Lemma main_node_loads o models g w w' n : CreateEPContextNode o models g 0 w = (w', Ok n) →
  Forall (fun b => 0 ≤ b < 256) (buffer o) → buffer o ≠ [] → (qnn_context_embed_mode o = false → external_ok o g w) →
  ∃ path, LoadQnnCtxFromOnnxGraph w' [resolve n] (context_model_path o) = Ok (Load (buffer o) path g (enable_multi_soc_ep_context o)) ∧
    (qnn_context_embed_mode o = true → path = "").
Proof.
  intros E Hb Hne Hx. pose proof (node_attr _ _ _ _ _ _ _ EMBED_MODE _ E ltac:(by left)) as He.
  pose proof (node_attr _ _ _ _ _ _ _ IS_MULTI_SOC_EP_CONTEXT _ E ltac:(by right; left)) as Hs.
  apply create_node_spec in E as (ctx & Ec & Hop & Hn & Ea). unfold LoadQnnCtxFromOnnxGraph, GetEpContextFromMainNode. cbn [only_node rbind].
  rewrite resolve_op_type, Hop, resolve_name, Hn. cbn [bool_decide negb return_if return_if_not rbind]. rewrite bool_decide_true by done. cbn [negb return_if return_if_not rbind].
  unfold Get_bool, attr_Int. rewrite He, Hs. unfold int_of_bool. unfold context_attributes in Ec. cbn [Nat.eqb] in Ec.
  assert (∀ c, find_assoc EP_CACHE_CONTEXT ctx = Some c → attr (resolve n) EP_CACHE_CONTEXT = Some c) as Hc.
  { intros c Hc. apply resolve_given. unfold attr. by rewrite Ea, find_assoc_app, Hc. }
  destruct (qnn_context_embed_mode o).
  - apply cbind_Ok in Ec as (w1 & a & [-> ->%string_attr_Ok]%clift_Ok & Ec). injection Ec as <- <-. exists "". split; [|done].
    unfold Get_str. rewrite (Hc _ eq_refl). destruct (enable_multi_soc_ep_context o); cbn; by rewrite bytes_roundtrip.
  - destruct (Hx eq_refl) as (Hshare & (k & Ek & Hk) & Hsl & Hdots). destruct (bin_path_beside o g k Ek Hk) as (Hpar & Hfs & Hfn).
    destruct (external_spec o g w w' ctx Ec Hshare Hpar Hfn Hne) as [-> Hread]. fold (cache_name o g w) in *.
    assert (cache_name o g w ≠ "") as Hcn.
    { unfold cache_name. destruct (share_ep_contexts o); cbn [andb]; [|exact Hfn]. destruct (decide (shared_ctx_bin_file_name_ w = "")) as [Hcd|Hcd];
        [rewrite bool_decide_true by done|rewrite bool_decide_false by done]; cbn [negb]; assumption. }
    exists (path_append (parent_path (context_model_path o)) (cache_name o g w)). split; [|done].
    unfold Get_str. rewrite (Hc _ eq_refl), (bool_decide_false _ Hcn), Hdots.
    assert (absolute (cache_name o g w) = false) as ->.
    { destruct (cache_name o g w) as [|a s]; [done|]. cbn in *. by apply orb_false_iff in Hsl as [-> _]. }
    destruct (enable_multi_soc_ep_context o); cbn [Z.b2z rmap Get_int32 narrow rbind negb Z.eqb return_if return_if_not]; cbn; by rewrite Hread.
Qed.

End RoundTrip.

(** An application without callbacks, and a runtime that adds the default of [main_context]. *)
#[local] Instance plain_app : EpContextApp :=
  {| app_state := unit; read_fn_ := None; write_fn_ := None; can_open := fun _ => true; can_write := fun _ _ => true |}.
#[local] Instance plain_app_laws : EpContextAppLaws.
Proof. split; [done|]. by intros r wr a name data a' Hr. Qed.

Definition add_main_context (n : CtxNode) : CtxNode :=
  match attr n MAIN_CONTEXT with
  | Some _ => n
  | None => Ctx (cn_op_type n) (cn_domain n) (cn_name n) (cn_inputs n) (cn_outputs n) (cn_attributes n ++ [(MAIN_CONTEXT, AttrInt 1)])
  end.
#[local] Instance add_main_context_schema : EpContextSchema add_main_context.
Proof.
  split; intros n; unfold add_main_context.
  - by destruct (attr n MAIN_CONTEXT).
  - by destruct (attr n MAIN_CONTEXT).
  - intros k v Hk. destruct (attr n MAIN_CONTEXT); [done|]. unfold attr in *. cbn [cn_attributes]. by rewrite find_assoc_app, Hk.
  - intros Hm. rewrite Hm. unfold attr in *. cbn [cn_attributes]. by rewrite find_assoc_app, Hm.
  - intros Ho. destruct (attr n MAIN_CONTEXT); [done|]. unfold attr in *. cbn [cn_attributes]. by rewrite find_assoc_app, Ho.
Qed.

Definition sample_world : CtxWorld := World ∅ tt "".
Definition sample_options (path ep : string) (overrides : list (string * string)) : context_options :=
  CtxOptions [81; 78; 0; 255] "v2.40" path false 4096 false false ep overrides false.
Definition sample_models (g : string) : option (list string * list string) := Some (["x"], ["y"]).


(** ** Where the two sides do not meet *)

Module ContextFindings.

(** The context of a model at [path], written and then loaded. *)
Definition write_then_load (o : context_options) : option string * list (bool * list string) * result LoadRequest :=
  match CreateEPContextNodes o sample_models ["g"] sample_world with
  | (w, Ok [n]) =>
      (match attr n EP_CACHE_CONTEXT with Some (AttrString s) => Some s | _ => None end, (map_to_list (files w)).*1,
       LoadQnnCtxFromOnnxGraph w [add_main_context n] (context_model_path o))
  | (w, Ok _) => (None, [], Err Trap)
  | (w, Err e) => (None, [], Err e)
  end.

################

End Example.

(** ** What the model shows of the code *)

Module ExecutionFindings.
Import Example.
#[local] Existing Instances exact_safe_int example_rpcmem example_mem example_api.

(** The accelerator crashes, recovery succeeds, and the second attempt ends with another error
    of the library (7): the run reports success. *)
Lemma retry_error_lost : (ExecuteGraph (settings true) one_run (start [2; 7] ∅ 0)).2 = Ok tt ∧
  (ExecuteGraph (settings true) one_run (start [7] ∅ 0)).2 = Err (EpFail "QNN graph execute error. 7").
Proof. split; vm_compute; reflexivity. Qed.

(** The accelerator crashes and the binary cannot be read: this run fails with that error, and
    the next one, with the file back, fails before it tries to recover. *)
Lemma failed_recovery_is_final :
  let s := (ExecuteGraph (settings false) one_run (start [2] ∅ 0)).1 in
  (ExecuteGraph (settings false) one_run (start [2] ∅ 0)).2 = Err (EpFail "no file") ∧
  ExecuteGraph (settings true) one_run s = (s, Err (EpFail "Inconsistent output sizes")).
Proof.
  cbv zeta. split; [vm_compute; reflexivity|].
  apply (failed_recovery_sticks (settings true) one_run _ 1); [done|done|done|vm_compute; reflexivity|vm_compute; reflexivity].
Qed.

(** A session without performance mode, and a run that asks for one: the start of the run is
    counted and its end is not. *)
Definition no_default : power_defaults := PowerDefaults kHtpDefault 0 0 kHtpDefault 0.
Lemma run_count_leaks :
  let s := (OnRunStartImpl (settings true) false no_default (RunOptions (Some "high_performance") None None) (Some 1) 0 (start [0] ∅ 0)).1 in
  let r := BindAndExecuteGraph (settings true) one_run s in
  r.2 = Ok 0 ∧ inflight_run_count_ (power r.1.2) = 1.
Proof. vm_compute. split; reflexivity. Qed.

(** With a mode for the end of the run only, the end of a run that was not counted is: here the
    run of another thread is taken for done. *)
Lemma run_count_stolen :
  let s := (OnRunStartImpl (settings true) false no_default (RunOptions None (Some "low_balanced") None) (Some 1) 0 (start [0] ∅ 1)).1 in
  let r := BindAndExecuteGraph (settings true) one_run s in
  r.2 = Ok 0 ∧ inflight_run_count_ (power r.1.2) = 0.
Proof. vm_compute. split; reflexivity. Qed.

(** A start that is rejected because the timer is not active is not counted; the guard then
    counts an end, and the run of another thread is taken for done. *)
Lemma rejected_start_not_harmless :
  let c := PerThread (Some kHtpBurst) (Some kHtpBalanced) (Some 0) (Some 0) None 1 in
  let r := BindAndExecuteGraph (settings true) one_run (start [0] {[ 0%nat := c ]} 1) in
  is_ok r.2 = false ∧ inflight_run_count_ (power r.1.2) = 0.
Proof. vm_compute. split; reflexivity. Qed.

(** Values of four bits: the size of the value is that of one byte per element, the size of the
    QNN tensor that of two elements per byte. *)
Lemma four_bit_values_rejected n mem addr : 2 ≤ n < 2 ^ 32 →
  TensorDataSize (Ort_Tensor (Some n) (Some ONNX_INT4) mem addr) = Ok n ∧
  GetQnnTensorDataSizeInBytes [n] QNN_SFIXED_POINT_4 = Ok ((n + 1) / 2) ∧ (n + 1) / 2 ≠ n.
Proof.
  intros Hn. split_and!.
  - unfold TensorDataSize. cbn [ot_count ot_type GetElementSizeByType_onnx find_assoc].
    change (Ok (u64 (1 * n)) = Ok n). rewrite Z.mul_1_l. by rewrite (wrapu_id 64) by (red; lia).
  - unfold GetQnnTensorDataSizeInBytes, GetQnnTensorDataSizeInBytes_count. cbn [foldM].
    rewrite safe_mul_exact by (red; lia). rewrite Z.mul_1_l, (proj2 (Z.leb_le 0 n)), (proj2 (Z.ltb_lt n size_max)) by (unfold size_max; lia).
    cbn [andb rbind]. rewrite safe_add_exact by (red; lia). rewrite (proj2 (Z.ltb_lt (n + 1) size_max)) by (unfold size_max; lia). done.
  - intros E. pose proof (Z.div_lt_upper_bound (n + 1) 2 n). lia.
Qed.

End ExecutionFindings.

################

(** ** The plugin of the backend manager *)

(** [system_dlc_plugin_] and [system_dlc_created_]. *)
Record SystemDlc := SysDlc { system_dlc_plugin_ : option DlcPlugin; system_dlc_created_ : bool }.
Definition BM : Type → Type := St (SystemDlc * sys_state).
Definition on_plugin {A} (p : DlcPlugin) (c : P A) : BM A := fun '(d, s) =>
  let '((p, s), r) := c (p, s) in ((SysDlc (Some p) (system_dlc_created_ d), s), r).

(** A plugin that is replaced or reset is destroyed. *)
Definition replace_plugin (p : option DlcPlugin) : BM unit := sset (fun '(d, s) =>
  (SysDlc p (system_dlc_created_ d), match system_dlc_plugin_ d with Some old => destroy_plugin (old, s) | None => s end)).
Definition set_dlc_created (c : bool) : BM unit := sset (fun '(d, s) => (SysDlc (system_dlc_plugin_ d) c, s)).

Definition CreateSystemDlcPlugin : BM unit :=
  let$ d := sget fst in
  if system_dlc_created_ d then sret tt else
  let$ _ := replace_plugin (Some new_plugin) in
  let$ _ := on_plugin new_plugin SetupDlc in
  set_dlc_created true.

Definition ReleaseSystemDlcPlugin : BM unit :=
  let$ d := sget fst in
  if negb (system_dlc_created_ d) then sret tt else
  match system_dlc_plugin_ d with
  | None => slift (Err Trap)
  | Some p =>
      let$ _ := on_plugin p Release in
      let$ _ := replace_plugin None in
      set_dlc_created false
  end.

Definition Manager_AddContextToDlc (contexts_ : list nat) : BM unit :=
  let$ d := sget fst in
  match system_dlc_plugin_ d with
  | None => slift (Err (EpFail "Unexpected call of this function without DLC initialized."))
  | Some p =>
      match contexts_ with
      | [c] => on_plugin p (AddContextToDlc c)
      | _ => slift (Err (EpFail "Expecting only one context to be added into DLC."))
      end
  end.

################

Description of the task » Could you restate word for word the lines above from the one containing "destruct (external_spec o" through the one containing "destruct (cache_name o", both included, and nothing else?

Response to the exercise »
    destruct (external_spec o g w w' ctx Ec Hshare Hpar Hfn Hne) as [-> Hread]. fold (cache_name o g w) in *.
    assert (cache_name o g w ≠ "") as Hcn.
    { unfold cache_name. destruct (share_ep_contexts o); cbn [andb]; [|exact Hfn]. destruct (decide (shared_ctx_bin_file_name_ w = "")) as [Hcd|Hcd];
        [rewrite bool_decide_true by done|rewrite bool_decide_false by done]; cbn [negb]; assumption. }
    exists (path_append (parent_path (context_model_path o)) (cache_name o g w)). split; [|done].
    unfold Get_str. rewrite (Hc _ eq_refl), (bool_decide_false _ Hcn), Hdots.
    assert (absolute (cache_name o g w) = false) as ->.
    { destruct (cache_name o g w) as [|a s]; [done|]. cbn in *. by apply orb_false_iff in Hsl as [-> _]. }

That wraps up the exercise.